Beaucoup d’esprit, de polissonnerie et d’immoralité. Voilà, sous une forme très littéraire, le fond d’Amoureuse. Polissonne, cette pièce l’est dans le premier acte tout entier ; çà et là, dans les autres, à un degré que ne dépassent pas les plus libres récits de la Vie parisienne. La petite Germaine Fériaud a l’air de tenir le mariage, selon la formule connue, pour le seul moyen de faire honnêtement la noce, et le plaisir physique pour la seule joie, le seul but, la raison unique, que dis-je ? l’unique excuse de la vie conjugale. Oui, l’excuse. « Ce n’est pas un crime, dit-elle, d’être légitime, c’est un accident. » Ne sentez-vous pas dans ce seul mot, sinon la honte, au moins une certaine impatience de la légitimité, avec je ne sais quel rêve, quel regret de l’irrégulier et de l’extraordinaire ? La volupté, voilà donc tout ce que Germaine espérait du mariage, tout ce que nous l’entendons et la voyons à toute heure exiger d’un mari qui commence à se faire prier, ne se refuse pas encore, mais déjà se marchande, et ce spectacle finit par déplaire. « Il n’y a pas que l’amour au monde, » dit Étienne à sa femme. Il a raison ; ou plutôt, et dans le mariage surtout, il n’y a pas que cette manifestation-là de l’amour.

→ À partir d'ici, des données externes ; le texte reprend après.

(* ===== verification/FloatText.v ===== *)
(** * Python's [format(x, ".Ng")] for binary64 numbers

    The general format that [app/retrieval/repository.py] writes vector
    components with: [N] significant digits, half-even on the exact value,
    trailing zeros removed, exponent notation outside [10^-4 .. 10^N].  The
    text reads back within half a unit of the last digit. *)

From S2P Require Import Prelude PyStr Floats Errors Json Numbers Utf8 PyText Decimal.
From Stdlib Require Import SpecFloat QArith Qabs Qpower Lqa.
#[local] Open Scope nat_scope.

(** ** The digits *)

(** The greatest [x] with [10 ^ x <= num / den]. *)
Definition decimal_exponent (num den : Z) : Z :=
  if (den <=? num)%Z then ndigits (num / den) - 1 else - ndigits ((den - 1) / num).

(** [n / d] to the nearest integer, half-even. *)
Definition round_quotient (n d : Z) : Z :=
  let q := (n / d)%Z in
  let r := (n mod d)%Z in
  if (2 * r <? d)%Z then q
  else if (d <? 2 * r)%Z then (q + 1)%Z
  else if Z.even q then q else (q + 1)%Z.

(** The [p] significant digits of [num / den], and the exponent of the first. *)
Definition significant (p num den : Z) : Z * Z :=
  let x := decimal_exponent num den in
  let c := round_quotient (num * 10 ^ Z.max (p - 1 - x) 0) (den * 10 ^ Z.max (x - p + 1) 0) in
  if (c <? 10 ^ p)%Z then (c, x) else (c / 10, x + 1)%Z.

(** ** The text *)

Definition zero_cp (c : N) : bool := (c =? 48)%N.
Definition drop_trailing_zeros (l : list N) : list N := rev (drop_while zero_cp (rev l)).

Definition point_cps (fraction : list N) : list N :=
  match drop_trailing_zeros fraction with [] => [] | f => 46%N :: f end.

(** The exponent has a sign and at least two digits. *)
Definition exponent_cps (x : Z) : list N :=
  101%N :: (if (x <? 0)%Z then 45%N else 43%N) :: padded (Z.to_nat (Z.max 2 (ndigits (Z.abs x)))) (Z.abs x).

(** Where the point goes: whole part, fraction, exponent suffix. *)
Definition placed (p x : Z) (ds : list N) : list N * list N * list N :=
  if ((-4 <=? x) && (x <? p))%Z then
    if (0 <=? x)%Z then (take (Z.to_nat (x + 1)) ds, drop (Z.to_nat (x + 1)) ds, [])
    else ([48%N], repeat 48%N (Z.to_nat (- x - 1)) ++ ds, [])
  else (take 1 ds, drop 1 ds, exponent_cps x).
(* ===== verification/PostgresKnowledge.v ===== *)
(** * The PostgreSQL knowledge repository: [app/retrieval/repository.py]

    [PlatformKnowledgeDatabaseConfig], [PostgresMetricKnowledgeRepository],
    [_vector_literal] and [_parse_vector] over the driver calls of
    [DataSources].  What the statements compute is the database's; their
    texts, parameters and order, the transactions and the errors are the
    code's.  Identifiers and times reach the driver as values; they are
    written as their texts here. *)

From S2P Require Import Prelude PyStr Floats Errors Json Metadata Numbers DataSources Executor.
From S2P Require Import Parsing Embeddings KnowledgeRepository Utf8 PyText Decimal FloatText.

(** ** The configuration *)

Record PlatformKnowledgeDatabaseConfig := {
  pk_host : string; pk_port : Z; pk_database : string; pk_username : string; pk_password : string;
  pk_schema : string; pk_connect_timeout_seconds : Z }.

Definition PlatformKnowledgeDatabaseConfig_post_init (c : PlatformKnowledgeDatabaseConfig) :
    result exn PlatformKnowledgeDatabaseConfig :=
  if simple_identifier (pk_schema c) then Ok c else Err ValueError.

Definition platform_parameters (c : PlatformKnowledgeDatabaseConfig) : list (string * pyval) :=
  [("host", PStr (pk_host c)); ("port", PInt (pk_port c)); ("dbname", PStr (pk_database c));
   ("user", PStr (pk_username c)); ("password", PStr (pk_password c));
   ("connect_timeout", PInt (pk_connect_timeout_seconds c))].

(** [connect( **parameters, row_factory=dict_row)]. *)
Definition row_parameters (c : PlatformKnowledgeDatabaseConfig) : list (string * pyval) :=
  platform_parameters c ++ [("row_factory", POther "dict_row")].

Record postgres_repository := {
  pg_config : PlatformKnowledgeDatabaseConfig; embedding_profile : string; vector_search_mode : string }.

Definition PostgresMetricKnowledgeRepository (c : PlatformKnowledgeDatabaseConfig)
    (profile mode : string) : result exn postgres_repository :=
  if mem mode ["exact"; "approximate"]
  then Ok {| pg_config := c; embedding_profile := profile; vector_search_mode := mode |}
  else Err ValueError.

Definition _documents (r : postgres_repository) : string := pk_schema (pg_config r) +:+ ".metric_documents".
Definition _chunks (r : postgres_repository) : string := pk_schema (pg_config r) +:+ ".metric_chunks".

(** ** Vectors as text *)

Definition _vector_literal (values : list float) : string :=
  "[" +:+ join "," (map (format_g 10) values) +:+ "]".

(** [s.strip("[]")] and [s.split(",")], on ASCII characters. *)
Definition bracket (a : Ascii.ascii) : bool := Ascii.eqb a (byte 91) || Ascii.eqb a (byte 93).
Fixpoint lstrip_chars (p : Ascii.ascii → bool) (s : string) : string :=
  match s with
  | EmptyString => EmptyString
  | String a t => if p a then lstrip_chars p t else s
  end.
Fixpoint rstrip_chars (p : Ascii.ascii → bool) (s : string) : string :=
  match s with
  | EmptyString => EmptyString
  | String a t => match rstrip_chars p t with
                  | EmptyString => if p a then EmptyString else String a EmptyString
                  | t' => String a t'
                  end
  end.
Definition comma : Ascii.ascii := byte 44.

Pour que l’amour soit complet et durable, il faut le respecter, le ménager et l’entourer ; il faut, auprès de cette fleur, qui sera toujours la plus belle, faire fleurir d’autres fleurs ; à la plus parfaite des tendresses humaines, il faut donner des compagnes choisies, sérieuses, au besoin un peu austères, et que les joies de l’esprit et de l’âme, comme des sœurs aînées, veillent toujours en nous sur les autres, ne fût-ce que pour en épurer l’ivresse et en garantir la durée.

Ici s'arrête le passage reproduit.